Jeannette Whitmore, vice president of investor relations and corporate communications at Aphton, said the company has begun the process of compiling the data to submit for regulatory approval in the European Union, Canada and Australia. The company expects, although it is not certain, that the process should take about five months, she said.

G17DT also is in development in the U.S. In early February, Miami-based Aphton said an interim analysis of the product with chemotherapy in a Phase II metastatic stomach cancer trial showed an overall tumor response rate of 51 percent. Eighty-two percent of patients had either tumor shrinkage or stable disease, it said.

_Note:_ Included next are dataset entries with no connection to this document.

(** C8: when the email or the phone number of a registration already
    belongs to an account, the answer is the validation error with the
    errors of all the validators that failed, the duplicate's among them,
    and the world is left as it was: no account stored, no mail sent. *)
Theorem register_duplicate_rejected env w b :
  is_Some (findOne (by_email_id (sanitize (Body.email_id b))) (admins w))
  \/ is_Some (findOne (by_phone_number (sanitize (Body.phone_number b))) (admins w)) ->
  register cfg env w b =
    (Some (validationErrorWithData "Validation Error."
             (errors_array (register_errors (admins w) b))), w)
  /\ (forall e, (false, e) ∈ register_chain (admins w) b ->
                e ∈ register_errors (admins w) b)
  /\ (is_Some (findOne (by_email_id (sanitize (Body.email_id b))) (admins w)) ->
      {| param := "email_id"; msg := "E-mail already in use" |}
        ∈ register_errors (admins w) b)
  /\ (is_Some (findOne (by_phone_number (sanitize (Body.phone_number b))) (admins w)) ->
      {| param := "phone_number"; msg := "Phone number already in use" |}
        ∈ register_errors (admins w) b).
Proof.
  intros Hdup.
  assert (is_Some (findOne (by_email_id (sanitize (Body.email_id b))) (admins w)) ->
          {| param := "email_id"; msg := "E-mail already in use" |}
            ∈ register_errors (admins w) b) as Hemail.
  { intros Hd. apply validationResult_failed. unfold register_chain, rule.
    rewrite (unused_false _ _ Hd). repeat constructor. }
  assert (is_Some (findOne (by_phone_number (sanitize (Body.phone_number b))) (admins w)) ->
          {| param := "phone_number"; msg := "Phone number already in use" |}
            ∈ register_errors (admins w) b) as Hphone.
  { intros Hd. apply validationResult_failed. unfold register_chain, rule.
    rewrite (unused_false _ _ Hd). repeat constructor. }
  split; [|split; [|split]]; try assumption.
  - assert (isEmpty (register_errors (admins w) b) = false) as Hne.
    { destruct Hdup as [Hd|Hd]; eapply isEmpty_elem; eauto. }
    unfold register. now rewrite Hne.
  - intros e. apply validationResult_failed.
Qed.
Definition Responser_new_with (config : Config) : Responser :=
  {| rs_config := config; rs_state := ResponseParseState.Version;
     rs_builder := Some response_builder_new; rs_reason := Some [] |}.
Definition Responser_new : Responser := Responser_new_with default_config.

Definition rs_next (self : Responser) : res ParseError.t Responser :=
  st ← unwrap (ResponseParseState.next (rs_state self));
  Ok {| rs_config := rs_config self; rs_state := st; rs_builder := rs_builder self;
        rs_reason := rs_reason self |}.

Definition rs_update (f : ResponseBuilder → ResponseBuilder) (self : Responser) :
    res ParseError.t Responser :=
  b ← unwrap (rs_builder self);
  Ok {| rs_config := rs_config self; rs_state := rs_state self; rs_builder := Some (f b);
        rs_reason := rs_reason self |}.

Definition rs_set_code (c : StatusCode) := rs_update (λ b, response_builder_status b c).
Definition rs_set_version (v : Version) := rs_update (λ b, response_builder_version b v).
Definition rs_set_header (n : HeaderName) (v : HeaderValue) :=
  rs_update (λ b, response_builder_header b n v).
Definition rs_set_reason (reason : list byte) (self : Responser) : Responser :=
  {| rs_config := rs_config self; rs_state := rs_state self; rs_builder := rs_builder self;
     rs_reason := Some reason |}.

Definition rs_parse_status_code (self : Responser) (rb : ReadBuf B) :
    res ParseError.t (Responser * ReadBuf B * bool) :=
  rb ← buf_skip_spaces rb;
  code ← parse_code (chunk rb);
  match code with
  | Some code =>
      self ← rs_set_code code self;
      '(_, rb) ← split_to rb 3;
      self ← rs_next self;
      Ok (self, rb, true)
  | None => Ok (self, rb, false)
  end.
(* ===== verification/Queue.v ===== *)
(** * crates/lockfree/src/queue.rs: the concurrent FIFO queue

    Threads share [head], [tail] (atomic counters) and [slots] (a concurrent
    map).  One atomic access is one step: [exec] is the step of one thread, a
    function, and [step] interleaves the threads.  The abstract specification is a
    sequential queue on which every call takes effect at one instant between its
    call and its return; [queue_linearizable] is the refinement.  The counters are
    [nat]: the 64-bit counters would wrap only after 2^64 pushes.  The memory
    orderings are taken as sequentially consistent. *)

From S2P Require Import Prelude.

Section queue.
Context {T : Type}.

Record Queue := { head : nat; tail : nat; slots : gmap nat T }.

Definition Queue_default : Queue := {| head := 0; tail := 0; slots := ∅ |}.
Definition Queue_new : Queue := Queue_default.

(** The operations, and what they return; [RLen None] is the overflow of the
    subtraction in [len]. *)
Inductive op := OPush (value : T) | OPop | OLen.
Inductive ret := RPush | RPop (r : option T) | RLen (n : option nat).

(** Where a thread is: before each atomic access of its operation. *)
Inductive pc :=
| Idle
| PushReserve (value : T)
| PushInsert (offset : nat) (value : T)
| PopHead
| PopTail (header : nat)
| PopCas (header : nat)
| SpinRemove (index : nat)
| LenTail
| LenHead (tl : nat)
| Returned (r : ret).

Definition enter (o : op) : pc :=
  match o with OPush v => PushReserve v | OPop => PopHead | OLen => LenTail end.

(** *** One atomic access *)

(** [push]: [tail.fetch_add(1)], then [slots.insert]. *)
Definition push_reserve (q : Queue) (v : T) : Queue * pc :=
  ({| head := head q; tail := tail q + 1; slots := slots q |}, PushInsert (tail q) v).
Definition push_insert (q : Queue) (offset : nat) (v : T) : Queue * pc :=
  ({| head := head q; tail := tail q; slots := <[offset := v]> (slots q) |}, Returned RPush).

(** [pop]: two loads, the emptiness test, the compare-exchange, the spin. *)
Definition pop_load_head (q : Queue) : Queue * pc := (q, PopTail (head q)).
Definition pop_load_tail (q : Queue) (header : nat) : Queue * pc :=
  (q, if decide (header = tail q) then Returned (RPop None) else PopCas header).
Definition pop_cas (q : Queue) (header : nat) : Queue * pc :=
  if decide (head q = header)
  then ({| head := header + 1; tail := tail q; slots := slots q |}, SpinRemove header)
  else (q, PopHead).
Definition spin_pop_by_offset (q : Queue) (index : nat) : Queue * pc :=
  match slots q !! index with
  | Some value =>
      ({| head := head q; tail := tail q; slots := delete index (slots q) |},
       Returned (RPop (Some value)))
  | None => (q, SpinRemove index)
  end.

(** [len]: the two loads of [tail - head]. *)
Definition len_load_tail (q : Queue) : Queue * pc := (q, LenHead (tail q)).
Definition len_load_head (q : Queue) (tl : nat) : Queue * pc :=
  (q, Returned (RLen (if decide (head q ≤ tl) then Some (tl - head q) else None))).

Definition exec (q : Queue) (p : pc) : Queue * pc :=
  match p with
  | Idle | Returned _ => (q, p)
  | PushReserve v => push_reserve q v
  | PushInsert offset v => push_insert q offset v
  | PopHead => pop_load_head q
  | PopTail header => pop_load_tail q header
  | PopCas header => pop_cas q header
  | SpinRemove index => spin_pop_by_offset q index
  | LenTail => len_load_tail q
  | LenHead tl => len_load_head q tl
  end.

(** *** The threads together *)
Record sys := { queue : Queue; threads : gmap nat pc }.

Inductive event := ECall (i : nat) (o : op) | ERet (i : nat) (r : ret).

Inductive step : sys → option event → sys → Prop :=
| step_call s i o :
    threads s !! i = Some Idle →
    step s (Some (ECall i o)) {| queue := queue s; threads := <[i := enter o]> (threads s) |}
| step_exec s i p q' p' :
    threads s !! i = Some p → exec (queue s) p = (q', p') →
    step s None {| queue := q'; threads := <[i := p']> (threads s) |}
| step_ret s i r :
    threads s !! i = Some (Returned r) →
    step s (Some (ERet i r)) {| queue := queue s; threads := <[i := Idle]> (threads s) |}.
(* ===== verification/Timewheel.v ===== *)
(** * crates/lockfree/src/timewheel.rs: the hashed time wheel

    Timers are kept by expiration tick in a concurrent map; [new_timer] and
    [next_tick] race on it and on the tick counter.  [exec] is one atomic access of
    one thread ([fetch_update] is its load, its closure and its compare-exchange;
    the closure of the second one removes a slot); [observe] reads off the places of a call what
    it has done.  Time is the number of nanoseconds since
    [start_instant], ticks are 64-bit.  [new_timer_seq] and [next_tick_seq] are the
    two operations without interference. *)

From S2P Require Import Prelude.

Local Open Scope N_scope.

(** [Duration::as_micros]. *)
Definition as_micros (nanos : N) : N := nanos `div` 1000.
(** [as u64]. *)
Definition as_u64 (x : N) : N := x `mod` 2 ^ 64.

Section timewheel.
Context {T : Type}.

Record HashedTimeWheel := {
  timers_map : gmap N (list T);
  ticks : N;
  tick_duration : N;
  timer_count : N;
}.

Definition HashedTimeWheel_new (tick_duration : N) : HashedTimeWheel :=
  {| timers_map := ∅; ticks := 0; tick_duration := as_micros tick_duration; timer_count := 0 |}.

Definition timers (w : HashedTimeWheel) : N := timer_count w.

(** The tick of an instant. *)
Definition tick_of (w : HashedTimeWheel) (nanos : N) : N :=
  as_u64 (as_micros nanos `div` tick_duration w).

Definition set_timers (m : gmap N (list T)) (w : HashedTimeWheel) : HashedTimeWheel :=
  {| timers_map := m; ticks := ticks w; tick_duration := tick_duration w;
     timer_count := timer_count w |}.
Definition set_ticks (n : N) (w : HashedTimeWheel) : HashedTimeWheel :=
  {| timers_map := timers_map w; ticks := n; tick_duration := tick_duration w;
     timer_count := timer_count w |}.
Definition incr_count (w : HashedTimeWheel) : HashedTimeWheel :=
  {| timers_map := timers_map w; ticks := ticks w; tick_duration := tick_duration w;
     timer_count := timer_count w + 1 |}.

(** [self.timers.entry(ticks).or_default().push(timer)]. *)
Definition entry_push (tk : N) (t : T) (w : HashedTimeWheel) : HashedTimeWheel :=
  set_timers (<[tk := default [] (timers_map w !! tk) ++ [t]]> (timers_map w)) w.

Aventis Pasteur, of Lyon, France, has co-promotion rights to Aphton's active immunization targeting gastrin or its receptors, including G17DT. In December, Aphton sold a five-year, $3 million interest-bearing note to Aventis and said it signed a letter of intent to restructure the co-marketing agreement. Also in December, Aphton sold about 1.5 million shares at $2.375 each, raising about $3.6 million. As of Sept. 30, Aphton had $8.3 million in cash and short-term investments. It had a net loss for the third quarter of $10.9 million.

The company is pursuing other financial options, Gevas told BioWorld Today. He believes Aphton will "have more than one option to choose from," he said, although none is guaranteed.